“We choose to go to the moon in this decade and do the other things, not because they are easy, but because they are hard.
Because that goal will serve to organize and measure the best of our energies and skills.
Because that challenge is one that we are willing to accept, one we are unwilling to postpone, and one which we intend to win.”
I used to listen to John F. Kennedy’s “We Choose to Go to The Moon” speech to get myself pumped to write college essays.
It never fails to give me chills.
“Not because they are easy, but because they are hard.”
I want to write that on my ceiling so that I see it first thing when I get up in the morning.
The scale of what was necessary to accomplish the task he laid out in that speech always blows my mind.
He was calling for technologies yet to be invented to accomplish a task that no one knew was possible.
After that speech, we as a nation got to work. Seven years later, men were standing on the moon.
Since returning from Alaska, I’ve been fighting to reinvent myself.
If I want to live the kind of life I say I want, I have to become the person who deserves that life!
It’s daunting, but I’m learning to love the work.
I want to be proud of the body I live in, so I need to work out every day. I want to be self-employed, so I need to attract and then do great work for clients. I want to have a great partnership, so I need to show up for the woman I love.
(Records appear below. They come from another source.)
(* ===== verification/Vm.v ===== *)
(** * Address spaces and reference counts

    The invariant that ties the page tables of all environments to the
    reference counts in [pages], and the refinement of [page_insert],
    [page_remove] and [page_lookup] to updates of an abstract address space.

    A slot is a place that holds a reference to a physical page: a page
    directory, an entry of a page directory below [UTOP], or an entry of a
    user page table.  [vm_inv s ds fl kref] says that, with page directories
    [ds] and free list [fl], the count of every page is the number of slots
    that refer to it plus the references [kref] the kernel itself holds. *)

From S2P Require Import Prelude Mmu Machine PageAlloc PageTable.

(** ** Slots *)

Inductive slot :=
  | SDir (d : Z)
  | STable (d i : Z)
  | SData (d v : Z).

#[export] Instance slot_eq_dec : EqDecision slot.
Proof. solve_decision. Defined.

(** [PDX(UTOP)] and [PGNUM(UTOP)]. *)
Definition NUPDE : Z := 955.
Definition NUVPN : Z := 977920.

Definition slots (ds : list Z) : list slot :=
  ds ≫= λ d, SDir d :: (STable d <$> seqZ 0 NUPDE) ++ (SData d <$> seqZ 0 NUVPN).

Definition in_slots (ds : list Z) (x : slot) : Prop :=
  match x with
  | SDir d => d ∈ ds
  | STable d i => d ∈ ds /\ 0 <= i < NUPDE
  | SData d v => d ∈ ds /\ 0 <= v < NUVPN
  end.

(** The page a slot refers to. *)
Definition target (m : gmap Z (gmap Z Z)) (x : slot) : option Z :=
  match x with
  | SDir d => Some d
  | STable d i => pt_page m d (i * 1024)
  | SData d v => PGNUM <$> vmap m d v
  end.

(** Slots whose page is used as a page directory or page table. *)
Definition structural (x : slot) : bool :=
  match x with SData _ _ => false | _ => true end.

Lemma elem_of_slots ds x : x ∈ slots ds <-> in_slots ds x.
Proof.
  unfold slots. rewrite list_elem_of_bind. setoid_rewrite elem_of_cons.
  setoid_rewrite elem_of_app. setoid_rewrite list_elem_of_fmap. setoid_rewrite elem_of_seqZ.
  destruct x; simpl; split.
  - intros (d' & [[= ->]|[(? & ? & _)|(? & ? & _)]] & ?); done.
  - intros. exists d. auto.
  - intros (d' & [?|[(? & [= -> ->] & ?)|(? & ? & _)]] & ?); [done| |done]. split; [done|lia].
  - intros [? ?]. exists d. split; [|done]. right. left. exists i. split; [done|lia].
  - intros (d' & [?|[(? & ? & _)|(? & [= -> ->] & ?)]] & ?); [done|done|]. split; [done|lia].
  - intros [? ?]. exists d. split; [|done]. right. right. exists v. split; [done|lia].
Qed.

Lemma NoDup_slots1 d :
  NoDup (SDir d :: (STable d <$> seqZ 0 NUPDE) ++ (SData d <$> seqZ 0 NUVPN)).
Proof.
  apply list.NoDup_cons. split.
  - rewrite elem_of_app, !list_elem_of_fmap. naive_solver.
  - apply list.NoDup_app. split_and!.
    + apply NoDup_fmap_2; [by intros ?? [= ->]|apply NoDup_seqZ].
    + intros x (? & -> & _)%list_elem_of_fmap. rewrite list_elem_of_fmap. naive_solver.
    + apply NoDup_fmap_2; [by intros ?? [= ->]|apply NoDup_seqZ].
Qed.

Lemma slots_cons d ds :
  slots (d :: ds) =
  (SDir d :: (STable d <$> seqZ 0 NUPDE) ++ (SData d <$> seqZ 0 NUVPN)) ++ slots ds.
Proof. done. Qed.

(** The directory a slot belongs to. *)
Definition slot_dir (x : slot) : Z :=
  match x with SDir d => d | STable d _ => d | SData d _ => d end.

Lemma in_slots_dir ds x : in_slots ds x -> slot_dir x ∈ ds.
Proof. destruct x; simpl; tauto. Qed.

#[global] Opaque slots.

Lemma NoDup_slots ds : NoDup ds -> NoDup (slots ds).
Proof.
  induction ds as [|d ds IH]; intros Hnd.
  - Transparent slots. apply NoDup_nil_2.
  - Opaque slots. apply list.NoDup_cons in Hnd as [Hd Hnd]. rewrite slots_cons.
    apply list.NoDup_app. split_and!; [apply NoDup_slots1| |by apply IH].
    intros x Hx Hx'. apply elem_of_slots, in_slots_dir in Hx'.
    assert (slot_dir x = d) as <-; [|done].
    apply elem_of_cons in Hx as [->|Hx]; [done|].
    apply elem_of_app in Hx as [(? & -> & _)%list_elem_of_fmap|(? & -> & _)%list_elem_of_fmap]; done.
Qed.
(** ** Walking the list *)

(** A walk with an invariant [I] of the pages seen so far; the body may change
    the links of pages that were passed. *)
Lemma kwalk_run {A} (body : A -> Z -> K A) (fl : list Z) (I : list Z -> A -> kstate -> Prop) rest : forall seen hd a s fuel,
  seen ++ rest = fl -> chain (pages s) hd rest -> (length rest <= fuel)%nat -> I seen a s ->
  (forall seen p rest a s, seen ++ p :: rest = fl -> chain (pages s) (Some p) (p :: rest) -> I seen a s ->
     exists a' s', body a p s = Ret a' s' /\ I (seen ++ [p]) a' s' /\ chain (pages s') (Some p) (p :: rest)) ->
  exists a' s', kwalk body fuel hd a s = Ret a' s' /\ I fl a' s'.
Proof.
  induction rest as [|p rest IH]; intros seen hd a s fuel Hfl Hc Hf HI Hb.
  - simpl in Hc. subst hd. rewrite app_nil_r in Hfl. subst seen. exists a, s. by destruct fuel.
  - destruct fuel as [|fuel]; simpl in Hf; [lia|]. pose proof (proj1 Hc) as ->.
    destruct (Hb seen p rest a s Hfl Hc HI) as (a1 & s1 & E & HI1 & _ & q & Hq & Hc1).
    destruct (IH (seen ++ [p]) (pp_link q) a1 s1 fuel) as (a2 & s2 & E2 & HI2); try done; [by rewrite <- app_assoc|lia|].
    exists a2, s2. split; [|done]. cbn [kwalk]. rewrite (bind_Ret _ _ _ _ _ E), bind_get, (pg_lookup _ _ _ Hq). done.
Qed.

(** Following the links from [hd] visits [l] and then holds [e]. *)
Fixpoint path (pgs : gmap Z PageInfo) (hd : option Z) (l : list Z) (e : option Z) : Prop :=
  match l with
  | [] => hd = e
  | x :: l' => hd = Some x /\ exists p, pgs !! x = Some p /\ path pgs (pp_link p) l' e
  end.
Lemma env_free_pte_spec s fl i t j :
    vm_inv s ds fl kref -> 0 <= i < NUPDE -> 0 <= j < 1024 ->
    pt_page (mem s) d (i * 1024) = Some t ->
    exists s' fl', env_free_pte (kptr d 0) (kptr t 0) i j s = Ret tt s' /\ vm_inv s' ds fl' kref /\ returned s fl s' fl' /\
      vm_frame s s' /\ (forall q k, q <> t -> rdw (mem s') q k = rdw (mem s) q k) /\
      (forall d' v', d' ∈ ds -> 0 <= v' < NUVPN ->
         vmap (mem s') d' v' = if decide (d' = d /\ v' = i * 1024 + j) then None else vmap (mem s) d' v').
  Proof using Hd.
    intros H Hi Hj Ht. destruct (PGADDR_vpn i j Hi Hj) as [Hu Hvpn].
    pose proof (uva_vpn _ Hu) as Hv. rewrite Hvpn in Hv.
    assert (Ediv : (i * 1024 + j) / 1024 = i) by (rewrite Z.div_add_l, Z.div_small; lia).
    assert (Emod : (i * 1024 + j) mod 1024 = j) by (rewrite Z.add_comm, Z.mod_add, Z.mod_small; lia).
    assert (Ht' : pt_page (mem s) d (i * 1024 + j) = Some t) by (by rewrite (pt_page_table _ _ i)).
    pose proof (table_range H d _ t Hd Hv Ht') as Htr. pose proof (vi_np H) as Hnp.
    unfold env_free_pte. rewrite kptr_add, kptr_u32 by lia. kstep by (apply load_kptr; lia).
    destruct (vmap (mem s) d (i * 1024 + j)) as [e|] eqn:He.
    - pose proof He as He'. unfold vmap in He'. rewrite Ht', Emod in He'.
      destruct (hasbits (rdw _ t _) _) eqn:Hb; [|done].
      rewrite <- Hvpn in Ht', He. destruct (page_remove_mapped H Hd Hu t e Ht' He) as (H1 & H2 & H3 & H4).
      eexists _, _. split; [exact H1|]. split; [exact H2|].
      split; [apply (removed_returned H Hd Hu t e He)|]. split; [exact H4|]. rewrite H3, Hvpn. split.
      + intros q k Hq. rewrite rdw_wrw_ne; [done|]. by left.
      + intros d' v' Hd' Hv'. rewrite Hvpn in Ht'. case_decide as E.
        * destruct E as [-> ->]. by rewrite (vmap_wrw_same H d (i * 1024 + j) t).
        * apply (vmap_wrw_other H d (i * 1024 + j) t); try done. naive_solver.
    - exists s, fl. split; [|split; [done|]; split; [apply returned_refl; intros p; apply (ai_ref _ _ (vi_alloc _ _ _ _ H))|]; split; [done|]; split; [done|]].
      + unfold vmap in He. rewrite Ht', Emod in He. by destruct (hasbits (rdw _ t _) _).
      + intros d' v' Hd' Hv'. case_decide as E; [|done]. by destruct E as [-> ->].
  Qed.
Confidence without evidence is delusion. Living an extraordinary life requires putting in extraordinary effort.
Coming face to face with that fact is daunting because there’s SO FAR TO GO. The gap between where I am and where I want to be is HUGE.
You know what else was a huge gap?
The gap engineers faced in 1962 between not knowing how to get people into space, and then putting men on the moon seven years later, armed only with giant loud bricks that we today wouldn’t even recognize as computers.
I teared up last week when I listened to JFK’s speech, even though I’ve heard it a hundred times.
“There is no strife, no prejudice, no national conflict in outer space as yet. Its hazards are hostile to us all.
Its conquest deserves the best of all mankind, and its opportunity for peaceful cooperation many never come again.
But why, some say, the moon? Why choose this as our goal? And they may well ask why climb the highest mountain? Why, 35 years ago, fly the Atlantic? Why does Rice play Texas? We choose to go to the moon.”
If you’re unfamiliar, here is JFK’s iconic speech:
Why did I cry listening to this inspiring speech? Things are scary right now, in my own life and in the larger world.
Many things that we took for granted are up in the air.
High interest rates.
An uncertain economy
New wars breaking out.
Is it scary? Absolutely!
But guess what? Life has been uncertain and scary for billions of people throughout all of human history.
What have we always done? We’ve persevered!
This, more than anything, is why I’m optimistic about the future.
Human beings are amazing at struggle. It’s one of the things we’re conditioned to do best.
“Hard times create strong people. Strong people create good times. Good times create weak people. Weak people create hard times.”
-Gender-neutral paraphrasing of a famous quote
If you haven’t heard this sentiment, it’s one of my favorites.
What better example of “good times create weak people, weak people create hard times” could there be than the era we’re entering into?
Ever since 2011, we in the US enjoyed an economic boom the likes of which were never before seen in human history, with a speed of technological advancement baffling to someone who grew up just fifty years ago.
We are surrounded by devices designed to make our lives easier that would blow the mind of someone born just 100 years ago.
And we’ve never been more miserable. Mental health issues are at an all-time high.
Politically, we spent most of that last decade of prosperity yelling at each other about why these good times weren’t perfect for everyone involved.
If you remove purposeful struggle from the path of a human being, they stagnate. Purposeful struggle creates purpose. If a human being doesn’t feel that they have a purpose, they will create misery.
This may feel counterintuitive and silly, but here we are.
This time of uncertainty makes me wildly optimistic.
I am so excited to fight through the challenges we’re facing. If hard times are on the horizon, we’re about to create strong people.
If we’re about to create strong people, good times won’t be far behind them.
Hi Aaron. It’s great to see you here again and I hope all is well. This was a great motivational piece and you are spot on with the world being a scary place right now. But, as you say, struggles make us stronger and having a purpose in life is what motivates us to get out of bed each morning and face our day head on. I have had so many challenges and sadness in my life but now, I have never been happier. Writing is definitely the reason I get out of bed each day with a spring in my step and a glint in my eye. It keeps me strong and focused. Thanks for making me appreciate what I have achieved.